_Exercise objective_
The output is the lines below from the one with "(broadcast_to (selected com_round_id" through the one with "finish_round com_round_id (clock", both included, printed exactly and with no other line.

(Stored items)
*** Block opens ***
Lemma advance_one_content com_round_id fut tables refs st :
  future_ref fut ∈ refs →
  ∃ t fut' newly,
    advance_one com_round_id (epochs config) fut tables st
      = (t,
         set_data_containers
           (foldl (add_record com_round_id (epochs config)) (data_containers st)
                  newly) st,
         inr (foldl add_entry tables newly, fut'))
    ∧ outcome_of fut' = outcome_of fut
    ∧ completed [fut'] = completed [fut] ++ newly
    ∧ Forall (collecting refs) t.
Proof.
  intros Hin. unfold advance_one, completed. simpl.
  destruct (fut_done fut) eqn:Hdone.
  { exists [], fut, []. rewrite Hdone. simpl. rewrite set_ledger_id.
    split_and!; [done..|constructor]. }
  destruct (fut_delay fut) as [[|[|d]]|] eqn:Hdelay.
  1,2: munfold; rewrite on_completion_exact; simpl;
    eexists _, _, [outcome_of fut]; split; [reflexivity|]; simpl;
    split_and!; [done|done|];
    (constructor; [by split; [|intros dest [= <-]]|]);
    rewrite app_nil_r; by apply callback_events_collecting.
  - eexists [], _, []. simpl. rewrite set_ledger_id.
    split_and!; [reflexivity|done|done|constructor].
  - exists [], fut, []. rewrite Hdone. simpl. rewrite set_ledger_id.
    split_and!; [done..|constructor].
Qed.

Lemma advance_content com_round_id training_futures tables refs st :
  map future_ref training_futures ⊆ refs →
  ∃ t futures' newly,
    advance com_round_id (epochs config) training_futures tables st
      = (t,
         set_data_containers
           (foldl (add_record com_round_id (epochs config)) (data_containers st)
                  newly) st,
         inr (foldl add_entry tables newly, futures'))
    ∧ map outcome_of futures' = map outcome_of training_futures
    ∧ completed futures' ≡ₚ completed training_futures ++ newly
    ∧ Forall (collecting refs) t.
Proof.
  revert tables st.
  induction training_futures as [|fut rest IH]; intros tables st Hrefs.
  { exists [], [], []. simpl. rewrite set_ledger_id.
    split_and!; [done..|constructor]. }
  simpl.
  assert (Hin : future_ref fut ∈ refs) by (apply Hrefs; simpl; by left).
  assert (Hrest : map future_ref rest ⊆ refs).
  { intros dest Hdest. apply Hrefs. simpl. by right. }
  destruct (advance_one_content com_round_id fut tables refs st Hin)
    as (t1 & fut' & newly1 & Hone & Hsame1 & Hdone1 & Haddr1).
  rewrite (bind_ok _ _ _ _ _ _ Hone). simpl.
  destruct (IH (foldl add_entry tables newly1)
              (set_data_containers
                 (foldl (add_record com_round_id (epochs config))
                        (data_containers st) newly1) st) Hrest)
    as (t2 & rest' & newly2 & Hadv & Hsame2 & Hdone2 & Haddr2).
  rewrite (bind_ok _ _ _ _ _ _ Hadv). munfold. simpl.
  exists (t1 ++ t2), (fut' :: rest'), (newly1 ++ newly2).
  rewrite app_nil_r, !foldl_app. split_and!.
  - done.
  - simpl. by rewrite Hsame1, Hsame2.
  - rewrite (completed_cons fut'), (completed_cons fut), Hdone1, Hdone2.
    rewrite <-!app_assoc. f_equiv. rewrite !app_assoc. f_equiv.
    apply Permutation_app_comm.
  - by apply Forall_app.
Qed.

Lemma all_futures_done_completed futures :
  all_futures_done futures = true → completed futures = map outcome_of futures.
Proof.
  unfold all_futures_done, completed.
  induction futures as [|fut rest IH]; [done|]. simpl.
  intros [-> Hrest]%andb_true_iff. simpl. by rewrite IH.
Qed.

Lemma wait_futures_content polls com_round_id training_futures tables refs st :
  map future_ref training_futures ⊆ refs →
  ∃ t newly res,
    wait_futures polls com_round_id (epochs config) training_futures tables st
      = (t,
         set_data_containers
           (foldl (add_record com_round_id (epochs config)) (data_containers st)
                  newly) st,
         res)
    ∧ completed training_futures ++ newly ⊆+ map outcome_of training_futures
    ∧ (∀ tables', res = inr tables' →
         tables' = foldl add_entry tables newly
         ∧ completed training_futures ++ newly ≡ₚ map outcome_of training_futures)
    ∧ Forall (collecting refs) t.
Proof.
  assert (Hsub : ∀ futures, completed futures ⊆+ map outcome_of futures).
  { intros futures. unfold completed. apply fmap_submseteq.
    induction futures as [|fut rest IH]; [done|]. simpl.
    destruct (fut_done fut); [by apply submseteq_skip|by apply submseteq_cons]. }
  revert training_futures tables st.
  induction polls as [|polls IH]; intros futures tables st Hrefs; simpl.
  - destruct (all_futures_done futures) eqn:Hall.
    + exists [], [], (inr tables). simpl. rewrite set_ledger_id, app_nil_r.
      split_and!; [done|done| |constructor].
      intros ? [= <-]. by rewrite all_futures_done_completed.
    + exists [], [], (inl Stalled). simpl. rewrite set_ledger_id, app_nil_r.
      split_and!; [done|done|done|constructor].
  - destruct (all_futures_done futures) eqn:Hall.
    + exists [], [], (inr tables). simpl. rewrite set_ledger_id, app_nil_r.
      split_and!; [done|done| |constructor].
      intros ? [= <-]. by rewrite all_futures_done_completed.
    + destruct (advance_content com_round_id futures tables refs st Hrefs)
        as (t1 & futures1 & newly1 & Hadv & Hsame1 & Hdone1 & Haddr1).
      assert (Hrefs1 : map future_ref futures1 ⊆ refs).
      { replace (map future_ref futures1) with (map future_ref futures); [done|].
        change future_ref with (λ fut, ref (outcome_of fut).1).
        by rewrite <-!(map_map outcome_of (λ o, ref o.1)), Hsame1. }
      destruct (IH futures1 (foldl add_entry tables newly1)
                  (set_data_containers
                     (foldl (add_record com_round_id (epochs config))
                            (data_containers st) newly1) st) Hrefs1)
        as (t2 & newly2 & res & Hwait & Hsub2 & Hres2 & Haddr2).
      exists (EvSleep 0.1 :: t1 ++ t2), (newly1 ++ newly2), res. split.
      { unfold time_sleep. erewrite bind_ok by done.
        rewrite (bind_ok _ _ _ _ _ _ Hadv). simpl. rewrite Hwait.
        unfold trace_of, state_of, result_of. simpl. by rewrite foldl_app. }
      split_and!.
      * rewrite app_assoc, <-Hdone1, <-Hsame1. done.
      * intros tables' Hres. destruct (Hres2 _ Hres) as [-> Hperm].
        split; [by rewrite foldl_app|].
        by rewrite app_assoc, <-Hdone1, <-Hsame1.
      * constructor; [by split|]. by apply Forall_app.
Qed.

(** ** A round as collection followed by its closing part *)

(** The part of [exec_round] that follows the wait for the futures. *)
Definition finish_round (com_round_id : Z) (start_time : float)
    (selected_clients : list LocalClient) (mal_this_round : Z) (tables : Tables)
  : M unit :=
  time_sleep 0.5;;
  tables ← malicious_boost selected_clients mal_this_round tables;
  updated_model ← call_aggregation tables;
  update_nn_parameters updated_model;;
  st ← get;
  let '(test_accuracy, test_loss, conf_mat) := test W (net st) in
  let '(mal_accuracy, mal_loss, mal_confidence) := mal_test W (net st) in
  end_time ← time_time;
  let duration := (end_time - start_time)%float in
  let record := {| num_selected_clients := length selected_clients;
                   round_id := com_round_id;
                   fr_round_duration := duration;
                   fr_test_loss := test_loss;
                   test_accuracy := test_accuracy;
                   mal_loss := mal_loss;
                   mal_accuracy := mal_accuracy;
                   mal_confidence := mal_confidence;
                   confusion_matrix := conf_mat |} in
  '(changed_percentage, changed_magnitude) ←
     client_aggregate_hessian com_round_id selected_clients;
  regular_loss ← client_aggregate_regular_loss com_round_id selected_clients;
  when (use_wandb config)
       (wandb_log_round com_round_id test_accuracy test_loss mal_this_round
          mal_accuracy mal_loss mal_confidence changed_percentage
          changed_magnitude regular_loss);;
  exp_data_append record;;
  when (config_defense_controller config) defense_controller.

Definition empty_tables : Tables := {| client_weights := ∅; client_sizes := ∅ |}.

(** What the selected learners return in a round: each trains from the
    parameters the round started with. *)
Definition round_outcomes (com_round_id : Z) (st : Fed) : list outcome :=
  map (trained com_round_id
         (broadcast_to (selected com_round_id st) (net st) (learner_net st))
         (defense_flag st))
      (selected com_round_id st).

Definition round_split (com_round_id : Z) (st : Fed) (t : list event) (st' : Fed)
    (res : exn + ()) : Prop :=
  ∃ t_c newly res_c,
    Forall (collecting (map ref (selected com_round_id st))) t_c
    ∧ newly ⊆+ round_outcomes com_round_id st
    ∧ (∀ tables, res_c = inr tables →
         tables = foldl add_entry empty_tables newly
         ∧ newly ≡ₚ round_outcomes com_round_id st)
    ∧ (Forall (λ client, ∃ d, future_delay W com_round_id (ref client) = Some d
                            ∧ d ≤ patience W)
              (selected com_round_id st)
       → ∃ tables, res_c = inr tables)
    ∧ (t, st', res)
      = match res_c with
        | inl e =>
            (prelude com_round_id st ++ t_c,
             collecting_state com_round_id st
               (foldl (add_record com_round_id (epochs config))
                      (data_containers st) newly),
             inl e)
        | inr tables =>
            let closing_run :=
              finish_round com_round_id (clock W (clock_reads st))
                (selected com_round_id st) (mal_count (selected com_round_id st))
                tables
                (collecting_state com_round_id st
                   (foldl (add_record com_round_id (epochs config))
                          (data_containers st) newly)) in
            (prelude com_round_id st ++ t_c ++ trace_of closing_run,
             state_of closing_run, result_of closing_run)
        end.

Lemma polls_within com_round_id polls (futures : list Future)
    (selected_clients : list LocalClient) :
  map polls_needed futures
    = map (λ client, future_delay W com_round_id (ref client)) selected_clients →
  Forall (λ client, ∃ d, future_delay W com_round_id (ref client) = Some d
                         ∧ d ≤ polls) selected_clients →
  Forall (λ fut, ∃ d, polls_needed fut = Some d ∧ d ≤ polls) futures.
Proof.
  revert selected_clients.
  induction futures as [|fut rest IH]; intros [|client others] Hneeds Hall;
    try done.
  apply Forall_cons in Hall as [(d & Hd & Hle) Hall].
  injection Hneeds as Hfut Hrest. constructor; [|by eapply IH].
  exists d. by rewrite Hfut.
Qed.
*** Block closes ***
_Expected answer_
         (broadcast_to (selected com_round_id st) (net st) (learner_net st))
         (defense_flag st))
      (selected com_round_id st).

Definition round_split (com_round_id : Z) (st : Fed) (t : list event) (st' : Fed)
    (res : exn + ()) : Prop :=
  ∃ t_c newly res_c,
    Forall (collecting (map ref (selected com_round_id st))) t_c
    ∧ newly ⊆+ round_outcomes com_round_id st
    ∧ (∀ tables, res_c = inr tables →
         tables = foldl add_entry empty_tables newly
         ∧ newly ≡ₚ round_outcomes com_round_id st)
    ∧ (Forall (λ client, ∃ d, future_delay W com_round_id (ref client) = Some d
                            ∧ d ≤ patience W)
              (selected com_round_id st)
       → ∃ tables, res_c = inr tables)
    ∧ (t, st', res)
      = match res_c with
        | inl e =>
            (prelude com_round_id st ++ t_c,
             collecting_state com_round_id st
               (foldl (add_record com_round_id (epochs config))
                      (data_containers st) newly),
             inl e)
        | inr tables =>
            let closing_run :=
              finish_round com_round_id (clock W (clock_reads st))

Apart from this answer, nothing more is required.